Academies are on the rise
Academies are on the rise

New research has revealed the scale of parents’ disapproval of the school academy system, with 34 per cent stating that they’d even remove their children from school if it planned to convert.

The study conducted by Oxford Home Schooling surveyed 750 British parents of school children and found that nearly two in five think that the government should scrap the academy system.

This figure is especially higher among parents of children who attend academy schools, with 43 per cent believing the initiative should be stopped.

Dr Nick Smith, principal at Oxford Home Schooling, said: “The academisation of schools has been, and continues to be, one of the most controversial issues in British education in recent years.

“While there are a number of benefits to the initiative, like schools being able to spend funding in ways that are best for their community, there is clearly a large and growing proportion of parents that are against the idea.

“Our research has highlighted how strongly people feel about the topic.
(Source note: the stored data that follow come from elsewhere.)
(* ===== verification/Memory.v ===== *)
(** Byte memory and kernel/string.c.

    Memory is a finite map from addresses to bytes, zero where nothing was
    written.  The functions of string.c are translated loop by loop over it;
    the lemmas then describe their result byte by byte ([mget]), which is all
    the other components use. *)

From S2P Require Import Prelude Types.
Local Open Scope c_scope.

(** * Bytes and words of memory *)

Definition mget (m : gmap Z Z) (a : Z) : Z := default 0 (m !! a).
Definition mset (m : gmap Z Z) (a v : Z) : gmap Z Z := <[a := u8 v]> m.

Lemma mget_mset m a v x : mget (mset m a v) x = if a =? x then u8 v else mget m x.
Proof.
  unfold mget, mset. destruct (Z.eqb_spec a x) as [->|H].
  - by rewrite lookup_insert_eq.
  - by rewrite lookup_insert_ne.
Qed.

(** Every byte of memory is a byte. *)
Definition mem_ok (m : gmap Z Z) : Prop := forall a, byte_ok (mget m a).

Lemma mset_ok m a v : mem_ok m -> mem_ok (mset m a v).
Proof.
  intros H x. rewrite mget_mset. case_ltb; [|apply H].
  unfold byte_ok, wrap. apply Z.mod_pos_bound. lia.
Qed.

(** The [n] bytes at [a], and writing a list of bytes at [a]. *)
Fixpoint bytes_at (m : gmap Z Z) (a : Z) (n : nat) : list Z :=
  match n with
  | O => []
  | S n => mget m a :: bytes_at m (a + 1) n
  end.

Fixpoint put_bytes (m : gmap Z Z) (a : Z) (l : list Z) : gmap Z Z :=
  match l with
  | [] => m
  | b :: l => put_bytes (mset m a b) (a + 1) l
  end.

Lemma length_bytes_at m a n : length (bytes_at m a n) = n.
Proof. revert a; induction n as [|n IH]; intros a; simpl; [done|]. by rewrite IH. Qed.

Lemma bytes_at_ok m a n : mem_ok m -> Forall byte_ok (bytes_at m a n).
Proof. intros H. revert a; induction n as [|n IH]; intros a; simpl; constructor; auto. Qed.

Lemma bytes_at_ext m m' a n :
  (forall x, a <= x < a + Z.of_nat n -> mget m x = mget m' x) ->
  bytes_at m a n = bytes_at m' a n.
Proof.
  revert a; induction n as [|n IH]; intros a H; simpl; [done|].
  rewrite (H a) by lia. f_equal. apply IH. intros. apply H. lia.
Qed.

Lemma bytes_at_lookup m a n (i : nat) :
  (i < n)%nat -> bytes_at m a n !! i = Some (mget m (a + Z.of_nat i)).
Proof.
  revert a i; induction n as [|n IH]; intros a i Hi; [lia|].
  destruct i as [|i]; simpl.
  - by rewrite Z.add_0_r.
  - rewrite IH by lia. do 2 f_equal. lia.
Qed.

Lemma bytes_at_app m a n1 n2 :
  bytes_at m a (n1 + n2) = bytes_at m a n1 ++ bytes_at m (a + Z.of_nat n1) n2.
Proof.
  revert a; induction n1 as [|n1 IH]; intros a; simpl.
  - by rewrite Z.add_0_r.
  - rewrite IH. do 3 f_equal. lia.
Qed.

Lemma mget_put_bytes m a l x :
  mget (put_bytes m a l) x =
  if (a <=? x) && (x <? a + Z.of_nat (length l))
  then u8 (nth (Z.to_nat (x - a)) l 0) else mget m x.
Proof.
  revert m a; induction l as [|b l IH]; intros m a; simpl length.
  { simpl put_bytes. destruct (Z.leb_spec a x); [|done]. simpl. by zsimp. }
  simpl put_bytes. rewrite IH, mget_mset.
  destruct (Z.eqb_spec a x) as [->|Hne].
  - zsimp. simpl. by rewrite Z.sub_diag.
  - destruct (Z.leb_spec (a + 1) x); zsimp; simpl; [|done].
    destruct (Z.ltb_spec x (a + 1 + Z.of_nat (length l))); zsimp; [|done].
    simpl. replace (Z.to_nat (x - a)) with (S (Z.to_nat (x - (a + 1)))) by lia. done.
Qed.

Lemma mget_put_bytes_out m a l x :
  x < a \/ a + Z.of_nat (length l) <= x -> mget (put_bytes m a l) x = mget m x.
Proof. intros H. rewrite mget_put_bytes. destruct H; zsimp; [done|]. by rewrite andb_false_r. Qed.

Lemma put_bytes_ok m a l : mem_ok m -> mem_ok (put_bytes m a l).
Proof. revert m a; induction l as [|b l IH]; intros m a H; simpl; [done|]. apply IH. by apply mset_ok. Qed.

Lemma bytes_at_put m a l :
  Forall byte_ok l -> bytes_at (put_bytes m a l) a (length l) = l.
Proof.
  intros Hl. apply list_eq. intros i.
  destruct (decide (i < length l)%nat) as [Hi|Hi].
  - rewrite bytes_at_lookup by done. rewrite mget_put_bytes. zsimp. simpl.
    replace (Z.to_nat (a + Z.of_nat i - a)) with i by lia.
    destruct (lookup_lt_is_Some_2 l i Hi) as [b Hb]. rewrite Hb.
    rewrite (nth_lookup_Some _ _ _ _ Hb). f_equal. apply wrap_small.
    by apply (Forall_lookup_1 _ _ _ _ Hl Hb).
  - rewrite !lookup_ge_None_2; [done|lia|rewrite length_bytes_at; lia].
Qed.

(** Loads and stores of an [n]-byte little-endian word. *)
Definition load (n : nat) (m : gmap Z Z) (a : Z) : Z := le_dec (bytes_at m a n).
Definition store (n : nat) (m : gmap Z Z) (a v : Z) : gmap Z Z :=
  put_bytes m a (le_enc n v).
Abbreviation load64 := (load 8).
Abbreviation store64 := (store 8).
(* ===== verification/Kalloc.v ===== *)
(** kernel/kalloc.c: the physical page allocator.

    The free list is the one of the code: [kmem.freelist] holds the address of
    the first free page, and the first eight bytes of a free page hold the
    address of the next.  [flist m p l] says that the chain from [p] in memory
    [m] is the list [l]; [kmem_inv] is the allocator's invariant. *)

From S2P Require Import Prelude Types Memory Spinlock.
Local Open Scope c_scope.

(** The symbols of kernel.ld the C code uses as addresses, with the alignment
    and order the linker script gives them: text starts at [KERNBASE], the
    trampoline page is the last page of text, [etext] is page aligned, [end]
    lies between [etext] and the top of memory. *)
Class KernelLayout := {
  l_etext : Z;
  l_end : Z;
  l_trampoline : Z;
  l_etext_aligned : l_etext mod PGSIZE = 0;
  l_trampoline_aligned : l_trampoline mod PGSIZE = 0;
  l_text_order : KERNBASE <= l_trampoline < l_etext;
  l_end_order : l_etext <= l_end <= PHYSTOP
}.

(** * Page rounding *)

Lemma PGROUNDDOWN_eq a : PGROUNDDOWN a = a - a mod PGSIZE.
Proof.
  unfold PGROUNDDOWN, PGSIZE. change (4096 - 1) with (Z.ones 12).
  rewrite <- Z.ldiff_land, Z.ldiff_ones_r by lia.
  rewrite Z.shiftr_div_pow2, Z.shiftl_mul_pow2 by lia.
  change (2 ^ 12) with 4096. pose proof (Z.div_mod a 4096). lia.
Qed.

Lemma PGROUNDUP_eq a :
  0 <= a -> a + PGSIZE - 1 < 2 ^ 64 -> PGROUNDUP a = (a + PGSIZE - 1) / PGSIZE * PGSIZE.
Proof.
  intros H0 H1. unfold PGROUNDUP. rewrite wrap_small by (unfold PGSIZE in *; lia).
  fold (PGROUNDDOWN (a + PGSIZE - 1)). rewrite PGROUNDDOWN_eq. unfold PGSIZE.
  pose proof (Z.div_mod (a + 4096 - 1) 4096). lia.
Qed.

Lemma PGROUNDUP_bounds a :
  0 <= a -> a + PGSIZE - 1 < 2 ^ 64 ->
  a <= PGROUNDUP a < a + PGSIZE /\ PGROUNDUP a mod PGSIZE = 0.
Proof.
  intros H0 H1. rewrite PGROUNDUP_eq by done. split.
  - unfold PGSIZE. pose proof (Z.div_mod (a + 4096 - 1) 4096).
    pose proof (Z.mod_pos_bound (a + 4096 - 1) 4096). lia.
  - apply Z.mod_mul. unfold PGSIZE. lia.
Qed.

#[global] Arguments PGROUNDUP : simpl never.
#[global] Arguments PGROUNDDOWN : simpl never.

(** The [n] pages from [p] on. *)
Fixpoint pages (n : nat) (p : Z) : list Z :=
  match n with O => [] | S n => p :: pages n (p + PGSIZE) end.

Lemma elem_of_pages n p q :
  q ∈ pages n p <-> exists i, 0 <= i < Z.of_nat n /\ q = p + i * PGSIZE.
Proof.
  revert p; induction n as [|n IH]; intros p; cbn [pages].
  - split; [by intros ?%elem_of_nil|]. intros (i & Hi & _). lia.
  - rewrite elem_of_cons, IH. split.
    + intros [->|(i & Hi & ->)]; [exists 0|exists (i + 1)]; lia.
    + intros (i & Hi & ->). destruct (decide (i = 0)) as [->|Hne]; [left; lia|].
      right. exists (i - 1). lia.
Qed.

Lemma NoDup_pages n p : NoDup (pages n p).
Proof.
  revert p; induction n as [|n IH]; intros p; cbn [pages]; constructor; [|done].
  rewrite elem_of_pages. intros (i & Hi & Hp). unfold PGSIZE in Hp. lia.
Qed.

Section Kalloc.
Context {L : KernelLayout}.

(** * The functions *)

Definition kfree (pa : Z) : K unit :=
  if negb (pa mod PGSIZE =? 0) || (pa <? l_end) || (PHYSTOP <=? pa)
  then panic "kfree" else
  modify (fun s => set_k_mem (memset (k_mem s) pa 1 PGSIZE) s) ;;
  acquire LK_kmem ;;
  modify (fun s => set_k_mem (store64 (k_mem s) pa (k_freelist s)) s) ;;
  modify (set_k_freelist pa) ;;
  release LK_kmem.

Definition kalloc : K Z :=
  acquire LK_kmem ;;
  r <- gets k_freelist ;;
  when (negb (r =? 0))
    (modify (fun s => set_k_freelist (load64 (k_mem s) r) s)) ;;
  release LK_kmem ;;
  when (negb (r =? 0))
    (modify (fun s => set_k_mem (memset (k_mem s) r 5 PGSIZE) s)) ;;
  ret r.

(** [for (; p + PGSIZE <= pa_end; p += PGSIZE) kfree(p);] *)
Fixpoint freerange_loop (fuel : nat) (p pa_end : Z) : K unit :=
  match fuel with
  | O => nofuel
  | S fuel =>
      if p + PGSIZE <=? pa_end
      then kfree p ;; freerange_loop fuel (p + PGSIZE) pa_end
      else ret tt
  end.

Definition freerange (pa_start pa_end : Z) : K unit :=
  let p := PGROUNDUP pa_start in
  freerange_loop (S (Z.to_nat ((pa_end - p) / PGSIZE))) p pa_end.

Definition kinit : K unit :=
  initlock LK_kmem ;;
  freerange l_end PHYSTOP.

(** * The invariant *)

(** A page the allocator may own. *)
Definition page_ok (p : Z) : Prop := p mod PGSIZE = 0 /\ l_end <= p < PHYSTOP.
With this in mind, schools and academy leaders would be wise to consult with parents to address their doubts about the system before forcing institutions to change their identity.”

Some of the major concerns cited include a lack of accountability (47 per cent) and the belief that academies are more motivated by growth and profits than child development (45 per cent).

Once again, parents of academy attendees were particularly vocal in their discontent, with higher rates of apprehension than the national average (51 per cent and 48 per cent respectively).

In the last five years, the number of state-run schools in England that hold academy status has more than doubled, from 3,827 in 2014, to 8,398 in 2019.

Academies now represent 35 per cent of all English schools, up from 16 per cent in 2014, with three-quarters of these being part of a multi-academy trust.